(** * wordgenerator.py: a segment-level Markov chain word generator

    A shallow embedding of [WordGenerator] (src/wordgenerator.py) and the
    properties of its segmentation, chain building, sampling and
    persistence.

    Modelling conventions.
    - A Python [str] is a list of characters; characters are the code
      points below 256.
    - A Python [dict] is an association list in insertion order: the
      weighted choice walks the entries in that order.
    - A Python [set] object lives in a store of objects and is referred
      to by its location: [seed] mutates the set it is given.
    - Exceptions are values of [error]; a method is a state transformer
      that returns an outcome together with the state it leaves behind. *)

From Stdlib Require Import ZArith QArith Lia Ascii String.
From stdpp Require Import base option list gmap strings pretty.

Local Open Scope Z_scope.
Local Open Scope nat_scope.

(** ** Strings *)

Definition str := list ascii.

Definition marker : ascii := "~"%char.

(** [WordGenerator.MARKER = "~"] *)
Definition MARKER : str := [marker].

(** [s.startswith(prefix)] *)
Fixpoint startswith (s prefix : str) {struct prefix} : bool :=
  match prefix with
  | [] => true
  | p :: prefix' =>
      match s with
      | c :: s' => if decide (c = p) then startswith s' prefix' else false
      | [] => false
      end
  end.

(** [s.endswith(suffix)] *)
Definition endswith (s suffix : str) : bool :=
  startswith (rev s) (rev suffix).

(** [s.lstrip(chars)]: drop the leading characters that occur in [chars]. *)
Fixpoint lstrip (keep : ascii → bool) (s : str) : str :=
  match s with
  | c :: s' => if keep c then s else lstrip keep s'
  | [] => []
  end.

Definition rstrip (keep : ascii → bool) (s : str) : str :=
  rev (lstrip keep (rev s)).

(** [s.strip(chars)] *)
Definition strip_chars (chars : str) (s : str) : str :=
  let keep c := negb (bool_decide (c ∈ chars)) in
  rstrip keep (lstrip keep s).

(** The characters [str.isspace] accepts below code point 256:
    tab to carriage return, the four separators 28 to 31, the space, and
    the Latin-1 next-line and no-break space. *)
Definition isspace (c : ascii) : bool :=
  let n := nat_of_ascii c in
  ((9 <=? n) && (n <=? 13)) || ((28 <=? n) && (n <=? 32))
  || (n =? 133) || (n =? 160).

(** [s.strip()] *)
Definition strip (s : str) : str :=
  let keep c := negb (isspace c) in
  rstrip keep (lstrip keep s).

(** [c.lower()] below code point 256: [A-Z] and the Latin-1 capitals
    (192 to 222 except the multiplication sign 215) move up by 32. *)
Definition lower_char (c : ascii) : ascii :=
  let n := nat_of_ascii c in
  if ((65 <=? n) && (n <=? 90))
     || ((192 <=? n) && (n <=? 222) && negb (n =? 215))
  then ascii_of_nat (n + 32) else c.

(** [s.lower()] *)
Definition lower (s : str) : str := map lower_char s.

(** ** The segmentation pattern

    [seed] compiles
    ["([%]+)([^%]+)(?=([%]+))".replace("%", "".join(self.vowels))]:
    a run of vowels, a run of non-vowels, and a look-ahead at the next
    run of vowels.  The bracketed class is read literally, which is what
    [re] does unless a vowel is one of the characters it treats specially
    inside brackets. *)

Definition class_special (c : ascii) : bool :=
  bool_decide (c ∈ [ "\"%char; "]"%char; "["%char; "^"%char; "-"%char ]).

Definition class_literal (vowels : gset ascii) : Prop :=
  ∀ c, c ∈ vowels → class_special c = false.

Record pattern := Pattern { vowel_class : gset ascii }.

Definition re_compile (vowels : gset ascii) : pattern := Pattern vowels.

Definition is_vowel (p : pattern) (c : ascii) : bool :=
  bool_decide (c ∈ vowel_class p).

Definition non_vowel (p : pattern) (c : ascii) : bool := negb (is_vowel p c).

(** [X+] for a character class [X], greedy: take one character of the
    class, try to take more, and only when everything after the longer
    match fails continue from the shorter one.  [k] is the rest of the
    pattern; it receives the text matched and the text left. *)
Fixpoint plus_greedy {A} (class : ascii → bool) (s : str)
    (k : str → str → option A) : option A :=
  match s with
  | c :: s' =>
      if class c then
        match plus_greedy class s' (λ m r, k (c :: m) r) with
        | Some a => Some a
        | None => k [c] s'
        end
      else None
  | [] => None
  end.

Definition groups := (str * str * str)%type.

(** A match of the whole pattern at the head of [s]: the three groups and
    the text after the match.  The look-ahead consumes nothing, so the
    match ends where the third group begins. *)
Definition match_here (p : pattern) (s : str) : option (groups * str) :=
  plus_greedy (is_vowel p) s (λ g1 r1,
    plus_greedy (non_vowel p) r1 (λ g2 r2,
      plus_greedy (is_vowel p) r2 (λ g3 _, Some ((g1, g2, g3), r2)))).

(** [regex.findall(word)]: scan from the left; after a match the scan
    resumes where the match ended, otherwise one character further. *)
Fixpoint findall_from (fuel : nat) (p : pattern) (s : str) : list groups :=
  match fuel with
  | 0 => []
  | S fuel' =>
      match match_here p s with
      | Some (g, rest) => g :: findall_from fuel' p rest
      | None =>
          match s with
          | [] => []
          | _ :: s' => findall_from fuel' p s'
          end
      end
  end.

Definition findall (p : pattern) (s : str) : list groups :=
  findall_from (S (length s)) p s.

(** A [(key, value)] pair of the chain: the leading vowels, and the pair
    of the middle run and the next vowels. *)
Definition segment := (str * (str * str))%type.

(** [split_word]: pad the word with the marker on both sides and yield
    [key, tuple(value)] for every match. *)
Definition split_word (p : pattern) (word : str) : list segment :=
  let word := MARKER ++ word in
  let word := word ++ MARKER in
  map (λ '(key, g2, g3), (key, (g2, g3))) (findall p word).

Definition of_string (s : string) : str := list_ascii_of_string s.

(** The pattern [seed] compiles for the English vowels. *)
Definition english : gset ascii :=
  {[ "a"%char; "e"%char; "i"%char; "o"%char; "u"%char ]}.
Definition english_pattern : pattern := re_compile ({[ marker ]} ∪ english).

(** ** Python values

    The attributes of a generator hold whatever was last assigned to
    them: counters while seeding, plain dictionaries or lists afterwards,
    and after [load] whatever the document contained.  [value] is the
    universe of these objects. *)

Inductive atom :=
| ANone
| ABool (b : bool)
| AInt (z : Z)
| AStr (s : str).

Local Unset Elimination Schemes.

(** Hashable values: what can be a dictionary key. *)
Inductive key :=
| KAtom (a : atom)
| KTuple (ks : list key).

(** [dict], [collections.Counter] and
    [collections.defaultdict(collections.Counter)] differ in what a
    missing key does. *)
Inductive dict_kind := PlainDict | CounterDict | DefaultDict.

Inductive value :=
| VAtom (a : atom)
| VList (vs : list value)
| VTuple (vs : list value)
| VDict (kind : dict_kind) (entries : list (key * value)).

Abbreviation VNone := (VAtom ANone).
Abbreviation VBool b := (VAtom (ABool b)).
Abbreviation VInt z := (VAtom (AInt z)).
Abbreviation VStr s := (VAtom (AStr s)).
Abbreviation KStr s := (KAtom (AStr s)).

(** A parsed JSON document.  Numbers are integers. *)
Inductive json :=
| JAtom (a : atom)
| JArr (items : list json)
| JObj (members : list (str * json)).

Local Set Elimination Schemes.

Inductive error :=
| AttributeError
| EmptyDictionaryError
| IndexError
| KeyError
| OSError
| TypeError
| ValueError.

(** What a piece of code does: it returns, it raises, or it is still
    running when the fuel given to its loops is spent. *)
Inductive outcome (A : Type) :=
| Return (a : A)
| Raise (e : error)
| OutOfFuel.
Arguments Return {A} a.
Arguments Raise {A} e.
Arguments OutOfFuel {A}.

Global Instance outcome_ret : MRet outcome := λ A a, Return a.
Global Instance outcome_bind : MBind outcome := λ A B k m,
  match m with
  | Return a => k a
  | Raise e => Raise e
  | OutOfFuel => OutOfFuel
  end.

(** [bool(v)] *)
Definition truthy (v : value) : bool :=
  match v with
  | VAtom ANone => false
  | VAtom (ABool b) => b
  | VAtom (AInt z) => negb (z =? 0)%Z
  | VAtom (AStr s) => negb (bool_decide (s = []))
  | VList vs | VTuple vs => negb (bool_decide (vs = []))
  | VDict _ entries => negb (bool_decide (entries = []))
  end.

(** [a == b] on atoms: [True] and [False] are the integers 1 and 0. *)
Definition atom_eqb (a b : atom) : bool :=
  match a, b with
  | ANone, ANone => true
  | ABool x, ABool y => bool_decide (x = y)
  | ABool x, AInt y | AInt y, ABool x => (Z.b2z x =? y)%Z
  | AInt x, AInt y => (x =? y)%Z
  | AStr x, AStr y => bool_decide (x = y)
  | _, _ => false
  end.

(** [a == b] on keys; tuples are compared element by element. *)
Fixpoint key_eqb (a b : key) : bool :=
  match a, b with
  | KAtom x, KAtom y => atom_eqb x y
  | KTuple xs, KTuple ys =>
      (fix all (xs ys : list key) : bool :=
         match xs, ys with
         | [], [] => true
         | x :: xs', y :: ys' => key_eqb x y && all xs' ys'
         | _, _ => false
         end) xs ys
  | _, _ => false
  end.

Fixpoint key_value (k : key) : value :=
  match k with
  | KAtom a => VAtom a
  | KTuple ks => VTuple (map key_value ks)
  end.

(** [hash(v)]: lists and dictionaries are unhashable. *)
Fixpoint hash_key (v : value) : outcome key :=
  match v with
  | VAtom a => Return (KAtom a)
  | VTuple vs => ks ← mapM hash_key vs; Return (KTuple ks)
  | VList _ | VDict _ _ => Raise TypeError
  end.

(** The entry stored under [k], if any. *)
Fixpoint dict_lookup (k : key) (entries : list (key * value)) : option value :=
  match entries with
  | [] => None
  | (k', v) :: entries' =>
      if key_eqb k' k then Some v else dict_lookup k entries'
  end.
(** The effective step of a strictly increasing time column is a positive
    finite number. *)
Lemma mean_step_positive (ts : list Q) :
  (2 <= List.length ts)%nat -> increasing ts ->
  exists d, np_mean (np_diff (map Fin ts)) = Fin d /\ 0 < d.
Proof.
  intros Hlen Hinc.
  destruct (np_diff_fin ts Hinc) as [ds [Hds [Hpos Hdl]]].
  rewrite Hds.
  destruct ds as [| d0 ds']; [simpl in Hdl; lia |].
  unfold np_mean, np_sum. cbn [map].
  change (Fin d0 :: map Fin ds') with (map Fin (d0 :: ds')).
  rewrite fold_xadd_fin, length_map. unfold of_nat, xdiv.
  set (n := inject_Z (Z.of_nat (List.length (d0 :: ds')))).
  set (s := fold_left Qplus (d0 :: ds') 0).
  assert (Hn : 0 < n) by (apply inject_nat_pos; simpl; lia).
  assert (Hs : 0 < s).
  { apply fold_Qplus_pos; [exact Hpos | lra | discriminate]. }
  assert (Hcmp : (n ?= 0) = Gt) by (now apply Qgt_alt).
  rewrite Hcmp. exists (s / n). split; [reflexivity |].
  apply Qlt_shift_div_l; lra.
Qed.

Lemma xdiv_difference_zero (a b d : Q) :
  a == b -> 0 < d -> is_zero (xdiv (xsub (Fin a) (Fin b)) (Fin d)).
Proof.
  intros Hab Hd. unfold xsub, xopp, xadd, xdiv.
  assert (Hcmp : (d ?= 0) = Gt) by (now apply Qgt_alt).
  rewrite Hcmp. unfold is_zero, xeq. field_simplify_eq; lra.
Qed.

Lemma all_equal_pair (c : Q) (u v : xnum) (d : Q) :
  xeq u (Fin c) -> xeq v (Fin c) -> 0 < d ->
  is_zero (xdiv (xsub u v) (Fin d)).
Proof.
  intros Hu Hv Hd.
  destruct u as [a | | |]; simpl in Hu; try contradiction.
  destruct v as [b | | |]; simpl in Hv; try contradiction.
  apply xdiv_difference_zero; [lra | exact Hd].
Qed.

Lemma central_differences_constant (c d : Q) (speed : list xnum) :
  all_equal_to c speed -> 0 < d ->
  Forall is_zero
    (map (fun x => xdiv x (xmul (Fin 2) (Fin d))) (central_differences speed)).
Proof.
  intros Hall Hd. apply Forall_forall. intros v Hv.
  apply in_map_iff in Hv. destruct Hv as [x [<- Hx]].
  unfold central_differences in Hx. apply in_map_iff in Hx.
  destruct Hx as [[u w] [<- Huw]]. simpl.
  pose proof (in_combine_l _ _ _ _ Huw) as Hu.
  pose proof (in_combine_r _ _ _ _ Huw) as Hw.
  assert (Hu' : In u speed).
  { rewrite <- (firstn_skipn 2 speed). apply in_or_app. now right. }
  unfold all_equal_to in Hall. rewrite Forall_forall in Hall.
  apply (all_equal_pair c); [now apply Hall | now apply Hall | lra].
Qed.

Lemma gradient_constant (c d : Q) (speed : list xnum) :
  (2 <= List.length speed)%nat -> all_equal_to c speed -> 0 < d ->
  exists acc, gradient speed (Fin d) = ret acc
              /\ Forall is_zero acc
              /\ List.length acc = List.length speed.
Proof.
  intros Hlen Hall Hd. unfold gradient.
  destruct speed as [| f0 [| f1 rest]]; try (simpl in Hlen; lia).
  destruct (rev (f0 :: f1 :: rest)) as [| l1 [| l2 tl]] eqn:Hrev.
  - apply (f_equal (@List.length xnum)) in Hrev.
    rewrite length_rev in Hrev. discriminate.
  - apply (f_equal (@List.length xnum)) in Hrev.
    rewrite length_rev in Hrev. discriminate.
  - assert (Hin : forall v, In v (l1 :: l2 :: tl) -> xeq v (Fin c)).
    { intros v Hv. rewrite <- Hrev in Hv. apply in_rev in Hv.
      unfold all_equal_to in Hall. rewrite Forall_forall in Hall.
      now apply Hall. }
    assert (Hin0 : forall v, In v (f0 :: f1 :: rest) -> xeq v (Fin c)).
    { unfold all_equal_to in Hall. now rewrite Forall_forall in Hall. }
    eexists. split; [reflexivity |]. split.
    + constructor.
      * apply (all_equal_pair c); [apply Hin0 | apply Hin0 | exact Hd];
          simpl; auto.
      * apply Forall_app. split.
        -- now apply (central_differences_constant c).
        -- constructor; [| constructor].
           apply (all_equal_pair c); [apply Hin | apply Hin | exact Hd];
             simpl; auto.
    + cbn [List.length]. rewrite length_app, length_map.
      unfold central_differences. rewrite length_map, length_combine.
      cbn [skipn List.length]. lia.
Qed.

Lemma fold_xmax_zero (acc : list xnum) (a : xnum) :
  is_zero a -> Forall is_zero acc -> is_zero (fold_left xmax acc a).
Proof.
  revert a. induction acc as [| x acc IH]; intros a Ha Hall; [exact Ha |].
  inversion Hall as [| ? ? Hx Hrest]; subst. simpl. apply IH; [| exact Hrest].
  destruct (is_zero_inv _ Ha) as [qa [-> _]].
  destruct (is_zero_inv _ Hx) as [qx [-> _]].
  unfold xmax. simpl. destruct (Qltb qa qx); assumption.
Qed.

Lemma fold_xmin_zero (acc : list xnum) (a : xnum) :
  is_zero a -> Forall is_zero acc -> is_zero (fold_left xmin acc a).
Proof.
  revert a. induction acc as [| x acc IH]; intros a Ha Hall; [exact Ha |].
  inversion Hall as [| ? ? Hx Hrest]; subst. simpl. apply IH; [| exact Hrest].
  destruct (is_zero_inv _ Ha) as [qa [-> _]].
  destruct (is_zero_inv _ Hx) as [qx [-> _]].
  unfold xmin. simpl. destruct (Qltb qx qa); assumption.
Qed.

Lemma steady_mask_zero (acc : list xnum) :
  Forall is_zero acc ->
  count_true (steady_mask acc) = List.length acc
  /\ List.length (steady_mask acc) = List.length acc.
Proof.
  intro Hall. unfold steady_mask. rewrite length_map. split; [| reflexivity].
  unfold count_true. induction Hall as [| x l Hx Hl IH]; [reflexivity |].
  destruct (is_zero_inv _ Hx) as [q [-> Hq]]. simpl.
  assert (Hlt : Qltb (Qabs q) 0.5 = true).
  { apply Qltb_lt. rewrite Hq. reflexivity. }
  rewrite Hlt. simpl. now rewrite IH.
Qed.

Lemma combine_nth_lt {A B} (a : list A) (b : list B) (i : nat) (da : A) (db : B) :
  (i < List.length a)%nat -> (i < List.length b)%nat ->
  nth i (combine a b) (da, db) = (nth i a da, nth i b db).
Proof.
  revert b i. induction a as [| x a IH]; intros [| y b] [| i] Ha Hb;
    simpl in *; try lia; try reflexivity.
  apply IH; lia.
Qed.

Lemma central_differences_nth (f : list xnum) (i : nat) :
  (i + 2 < List.length f)%nat ->
  nth i (central_differences f) NaN = xsub (nth (i + 2) f NaN) (nth i f NaN).
Proof.
  intro Hi. unfold central_differences.
  set (g := fun ab : xnum * xnum => xsub (fst ab) (snd ab)).
  rewrite (nth_indep _ NaN (g (NaN, NaN)))
    by (rewrite length_map, length_combine, length_skipn; lia).
  rewrite (map_nth g), combine_nth_lt by (rewrite ?length_skipn; lia).
  unfold g. cbn [fst snd]. rewrite nth_skipn. f_equal. f_equal. lia.
Qed.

Task item :: Take the lines above from the one containing "assert (Hs : 0 < s)." to the one containing "Lemma all_equal_pair (c" and retype them exactly, both ends included, with nothing added.

Exercise response ::
  assert (Hs : 0 < s).
  { apply fold_Qplus_pos; [exact Hpos | lra | discriminate]. }
  assert (Hcmp : (n ?= 0) = Gt) by (now apply Qgt_alt).
  rewrite Hcmp. exists (s / n). split; [reflexivity |].
  apply Qlt_shift_div_l; lra.
Qed.

Lemma xdiv_difference_zero (a b d : Q) :
  a == b -> 0 < d -> is_zero (xdiv (xsub (Fin a) (Fin b)) (Fin d)).
Proof.
  intros Hab Hd. unfold xsub, xopp, xadd, xdiv.
  assert (Hcmp : (d ?= 0) = Gt) by (now apply Qgt_alt).
  rewrite Hcmp. unfold is_zero, xeq. field_simplify_eq; lra.
Qed.

Lemma all_equal_pair (c : Q) (u v : xnum) (d : Q) :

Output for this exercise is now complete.